== Work instruction ==
Write out the data below exactly, beginning with the first line and ending once the line that has "a signal asks" is written.

[Source records]
Content starts
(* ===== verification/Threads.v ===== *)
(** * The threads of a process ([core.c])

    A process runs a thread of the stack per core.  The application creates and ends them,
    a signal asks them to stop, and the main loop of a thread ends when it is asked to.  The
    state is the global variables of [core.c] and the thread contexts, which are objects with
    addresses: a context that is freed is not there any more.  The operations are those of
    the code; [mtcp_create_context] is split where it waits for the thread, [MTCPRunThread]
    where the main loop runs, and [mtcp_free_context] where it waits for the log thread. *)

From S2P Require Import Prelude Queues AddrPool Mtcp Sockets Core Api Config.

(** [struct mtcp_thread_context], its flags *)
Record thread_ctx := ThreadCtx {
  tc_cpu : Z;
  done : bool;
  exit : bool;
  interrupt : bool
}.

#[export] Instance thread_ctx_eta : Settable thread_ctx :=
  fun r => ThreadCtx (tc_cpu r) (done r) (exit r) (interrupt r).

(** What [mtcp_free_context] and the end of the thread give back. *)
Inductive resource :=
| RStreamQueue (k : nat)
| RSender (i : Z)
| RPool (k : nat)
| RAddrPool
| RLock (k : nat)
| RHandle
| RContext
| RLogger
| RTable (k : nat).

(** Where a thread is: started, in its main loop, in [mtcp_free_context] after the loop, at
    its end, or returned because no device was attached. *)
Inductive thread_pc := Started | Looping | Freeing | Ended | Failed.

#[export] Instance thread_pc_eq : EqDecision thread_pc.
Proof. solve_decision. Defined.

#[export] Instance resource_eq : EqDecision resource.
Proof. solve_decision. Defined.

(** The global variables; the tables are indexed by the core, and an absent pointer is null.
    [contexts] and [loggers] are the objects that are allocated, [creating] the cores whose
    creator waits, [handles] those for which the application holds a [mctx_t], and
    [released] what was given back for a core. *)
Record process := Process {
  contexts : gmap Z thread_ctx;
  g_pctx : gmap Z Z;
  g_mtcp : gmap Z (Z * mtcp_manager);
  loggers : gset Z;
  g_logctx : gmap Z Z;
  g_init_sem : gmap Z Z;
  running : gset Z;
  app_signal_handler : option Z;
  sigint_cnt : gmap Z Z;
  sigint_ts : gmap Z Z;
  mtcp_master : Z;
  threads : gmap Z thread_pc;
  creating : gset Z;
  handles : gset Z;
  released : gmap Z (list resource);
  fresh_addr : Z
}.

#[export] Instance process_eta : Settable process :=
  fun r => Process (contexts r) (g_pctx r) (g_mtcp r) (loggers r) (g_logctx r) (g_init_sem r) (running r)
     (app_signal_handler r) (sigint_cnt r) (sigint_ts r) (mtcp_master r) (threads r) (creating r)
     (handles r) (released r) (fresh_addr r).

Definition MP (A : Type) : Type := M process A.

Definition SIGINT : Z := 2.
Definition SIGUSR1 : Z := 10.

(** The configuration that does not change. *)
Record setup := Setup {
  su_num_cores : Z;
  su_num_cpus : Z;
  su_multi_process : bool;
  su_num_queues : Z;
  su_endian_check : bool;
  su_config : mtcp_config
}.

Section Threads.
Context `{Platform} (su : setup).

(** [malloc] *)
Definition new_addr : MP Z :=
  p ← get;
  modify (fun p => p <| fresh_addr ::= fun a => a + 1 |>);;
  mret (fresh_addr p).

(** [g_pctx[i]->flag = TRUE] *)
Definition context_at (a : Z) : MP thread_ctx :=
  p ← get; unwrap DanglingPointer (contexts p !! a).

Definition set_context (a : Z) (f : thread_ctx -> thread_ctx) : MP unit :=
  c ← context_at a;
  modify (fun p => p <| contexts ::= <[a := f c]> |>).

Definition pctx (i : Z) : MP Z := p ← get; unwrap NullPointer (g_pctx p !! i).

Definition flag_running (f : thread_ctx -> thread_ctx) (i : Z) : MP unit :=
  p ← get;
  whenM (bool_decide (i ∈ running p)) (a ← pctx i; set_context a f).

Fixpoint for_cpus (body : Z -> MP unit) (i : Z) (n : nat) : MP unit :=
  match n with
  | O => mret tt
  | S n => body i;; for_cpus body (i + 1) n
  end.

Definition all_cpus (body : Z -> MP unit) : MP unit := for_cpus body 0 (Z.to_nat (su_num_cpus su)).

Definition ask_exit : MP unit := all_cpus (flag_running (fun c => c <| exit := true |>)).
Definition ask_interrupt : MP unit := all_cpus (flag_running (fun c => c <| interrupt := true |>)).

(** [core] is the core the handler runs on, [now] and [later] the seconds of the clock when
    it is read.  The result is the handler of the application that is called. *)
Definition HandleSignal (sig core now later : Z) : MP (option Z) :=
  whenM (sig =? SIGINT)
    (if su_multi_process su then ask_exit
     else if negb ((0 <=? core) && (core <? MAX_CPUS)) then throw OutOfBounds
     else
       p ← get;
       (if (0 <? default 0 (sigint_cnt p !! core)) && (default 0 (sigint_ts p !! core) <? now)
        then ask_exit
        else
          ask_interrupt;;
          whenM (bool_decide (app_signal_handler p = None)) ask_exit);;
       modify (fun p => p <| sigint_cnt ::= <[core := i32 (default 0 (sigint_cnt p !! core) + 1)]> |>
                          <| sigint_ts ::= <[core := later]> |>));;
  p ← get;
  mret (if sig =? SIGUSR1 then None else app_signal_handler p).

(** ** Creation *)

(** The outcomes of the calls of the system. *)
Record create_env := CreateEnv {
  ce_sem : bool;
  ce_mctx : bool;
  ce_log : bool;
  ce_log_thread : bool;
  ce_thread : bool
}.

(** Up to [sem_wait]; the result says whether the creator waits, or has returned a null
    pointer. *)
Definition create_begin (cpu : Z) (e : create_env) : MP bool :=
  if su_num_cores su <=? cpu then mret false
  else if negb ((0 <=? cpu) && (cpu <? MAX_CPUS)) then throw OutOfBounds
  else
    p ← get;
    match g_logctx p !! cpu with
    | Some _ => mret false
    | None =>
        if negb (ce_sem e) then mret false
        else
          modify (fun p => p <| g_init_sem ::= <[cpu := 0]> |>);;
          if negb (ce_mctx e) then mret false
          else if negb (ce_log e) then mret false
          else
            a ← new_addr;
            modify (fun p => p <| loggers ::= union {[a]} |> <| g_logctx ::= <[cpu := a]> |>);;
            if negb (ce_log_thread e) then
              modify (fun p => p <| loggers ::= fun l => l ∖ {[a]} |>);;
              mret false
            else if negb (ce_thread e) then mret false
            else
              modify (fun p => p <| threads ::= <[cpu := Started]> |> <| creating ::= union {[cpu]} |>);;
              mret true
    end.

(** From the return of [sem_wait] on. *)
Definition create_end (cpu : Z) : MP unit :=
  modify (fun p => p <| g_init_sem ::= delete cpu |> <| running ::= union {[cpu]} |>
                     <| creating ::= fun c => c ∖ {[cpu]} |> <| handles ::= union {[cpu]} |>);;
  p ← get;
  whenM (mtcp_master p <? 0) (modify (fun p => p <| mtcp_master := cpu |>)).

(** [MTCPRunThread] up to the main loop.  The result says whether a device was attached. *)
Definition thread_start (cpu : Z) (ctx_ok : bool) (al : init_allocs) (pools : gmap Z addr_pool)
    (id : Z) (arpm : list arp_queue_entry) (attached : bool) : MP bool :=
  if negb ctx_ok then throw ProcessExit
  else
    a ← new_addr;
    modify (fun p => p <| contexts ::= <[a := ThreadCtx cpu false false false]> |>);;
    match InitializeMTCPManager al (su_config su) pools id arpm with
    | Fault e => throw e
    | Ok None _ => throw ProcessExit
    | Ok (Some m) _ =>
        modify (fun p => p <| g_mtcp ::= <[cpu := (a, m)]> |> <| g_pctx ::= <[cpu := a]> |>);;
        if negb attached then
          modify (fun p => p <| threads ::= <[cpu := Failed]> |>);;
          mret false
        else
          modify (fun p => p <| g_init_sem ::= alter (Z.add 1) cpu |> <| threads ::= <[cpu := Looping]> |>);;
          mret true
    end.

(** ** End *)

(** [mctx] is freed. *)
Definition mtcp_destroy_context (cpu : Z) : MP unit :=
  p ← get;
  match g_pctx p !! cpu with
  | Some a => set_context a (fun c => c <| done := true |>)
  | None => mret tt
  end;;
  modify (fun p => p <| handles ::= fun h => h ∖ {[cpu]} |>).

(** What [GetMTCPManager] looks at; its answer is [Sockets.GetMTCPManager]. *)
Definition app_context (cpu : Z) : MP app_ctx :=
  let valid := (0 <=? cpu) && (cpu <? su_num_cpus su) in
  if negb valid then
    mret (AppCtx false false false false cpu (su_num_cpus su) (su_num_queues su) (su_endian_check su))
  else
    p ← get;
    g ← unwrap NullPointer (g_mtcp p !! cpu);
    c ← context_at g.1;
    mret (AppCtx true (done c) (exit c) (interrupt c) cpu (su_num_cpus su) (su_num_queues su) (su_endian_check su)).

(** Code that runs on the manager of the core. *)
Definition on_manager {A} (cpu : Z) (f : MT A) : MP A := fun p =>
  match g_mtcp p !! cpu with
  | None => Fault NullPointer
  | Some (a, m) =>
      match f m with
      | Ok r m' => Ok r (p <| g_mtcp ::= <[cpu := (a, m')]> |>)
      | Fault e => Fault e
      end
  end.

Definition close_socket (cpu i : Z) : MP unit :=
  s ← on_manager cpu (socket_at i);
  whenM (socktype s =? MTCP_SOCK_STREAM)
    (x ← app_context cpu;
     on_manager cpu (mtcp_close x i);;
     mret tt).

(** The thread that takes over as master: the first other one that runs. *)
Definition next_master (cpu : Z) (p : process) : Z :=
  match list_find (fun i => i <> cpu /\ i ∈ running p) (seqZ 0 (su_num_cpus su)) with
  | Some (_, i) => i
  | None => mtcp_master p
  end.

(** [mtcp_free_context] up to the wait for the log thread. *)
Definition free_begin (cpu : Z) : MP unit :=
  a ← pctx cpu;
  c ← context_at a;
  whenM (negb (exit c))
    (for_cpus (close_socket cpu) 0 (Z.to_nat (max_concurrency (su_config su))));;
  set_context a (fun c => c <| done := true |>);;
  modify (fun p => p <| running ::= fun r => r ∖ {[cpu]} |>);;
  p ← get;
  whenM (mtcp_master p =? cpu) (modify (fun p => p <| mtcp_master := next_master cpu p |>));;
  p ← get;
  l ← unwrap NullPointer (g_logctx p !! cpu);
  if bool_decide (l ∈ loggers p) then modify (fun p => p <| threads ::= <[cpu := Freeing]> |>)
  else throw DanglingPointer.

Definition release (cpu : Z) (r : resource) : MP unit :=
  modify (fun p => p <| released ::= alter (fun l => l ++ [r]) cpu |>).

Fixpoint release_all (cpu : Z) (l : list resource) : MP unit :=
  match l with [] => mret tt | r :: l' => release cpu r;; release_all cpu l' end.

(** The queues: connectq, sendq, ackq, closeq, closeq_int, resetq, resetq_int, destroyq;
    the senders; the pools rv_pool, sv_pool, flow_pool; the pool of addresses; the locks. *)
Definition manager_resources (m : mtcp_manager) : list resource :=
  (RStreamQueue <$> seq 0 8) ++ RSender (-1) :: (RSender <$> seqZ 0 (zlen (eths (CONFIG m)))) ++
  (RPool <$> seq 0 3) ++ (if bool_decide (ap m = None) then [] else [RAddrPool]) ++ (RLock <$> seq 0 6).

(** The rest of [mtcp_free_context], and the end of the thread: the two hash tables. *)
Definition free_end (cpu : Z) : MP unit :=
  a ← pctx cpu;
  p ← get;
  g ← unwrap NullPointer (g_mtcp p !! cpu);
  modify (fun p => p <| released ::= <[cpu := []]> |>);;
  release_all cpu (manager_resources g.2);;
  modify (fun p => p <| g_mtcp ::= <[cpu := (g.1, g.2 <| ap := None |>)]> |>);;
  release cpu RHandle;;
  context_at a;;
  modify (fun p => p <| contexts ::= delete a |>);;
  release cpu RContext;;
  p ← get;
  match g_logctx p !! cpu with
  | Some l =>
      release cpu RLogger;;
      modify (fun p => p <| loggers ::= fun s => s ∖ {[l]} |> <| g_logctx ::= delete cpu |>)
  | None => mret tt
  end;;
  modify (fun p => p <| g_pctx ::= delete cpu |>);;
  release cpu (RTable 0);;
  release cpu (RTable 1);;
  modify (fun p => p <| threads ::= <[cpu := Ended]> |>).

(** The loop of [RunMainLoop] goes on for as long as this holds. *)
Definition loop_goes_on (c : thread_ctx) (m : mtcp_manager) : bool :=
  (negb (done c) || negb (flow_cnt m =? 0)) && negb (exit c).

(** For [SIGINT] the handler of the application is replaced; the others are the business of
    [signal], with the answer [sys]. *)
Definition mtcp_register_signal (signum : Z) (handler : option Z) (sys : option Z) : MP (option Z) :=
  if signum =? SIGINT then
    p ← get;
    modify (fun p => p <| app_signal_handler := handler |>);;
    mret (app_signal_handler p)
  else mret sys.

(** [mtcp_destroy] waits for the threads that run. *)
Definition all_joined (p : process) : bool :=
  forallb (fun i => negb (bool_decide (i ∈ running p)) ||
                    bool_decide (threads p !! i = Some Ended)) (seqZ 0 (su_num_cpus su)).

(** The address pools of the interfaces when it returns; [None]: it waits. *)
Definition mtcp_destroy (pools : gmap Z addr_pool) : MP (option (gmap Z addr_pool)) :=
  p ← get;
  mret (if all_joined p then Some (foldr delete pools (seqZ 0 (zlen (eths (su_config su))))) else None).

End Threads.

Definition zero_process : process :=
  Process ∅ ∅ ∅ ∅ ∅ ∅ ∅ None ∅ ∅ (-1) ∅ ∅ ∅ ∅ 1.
Content ends
== Solution to the problem ==
(* ===== verification/Threads.v ===== *)
(** * The threads of a process ([core.c])

    A process runs a thread of the stack per core.  The application creates and ends them,
    a signal asks them to stop, and the main loop of a thread ends when it is asked to.  The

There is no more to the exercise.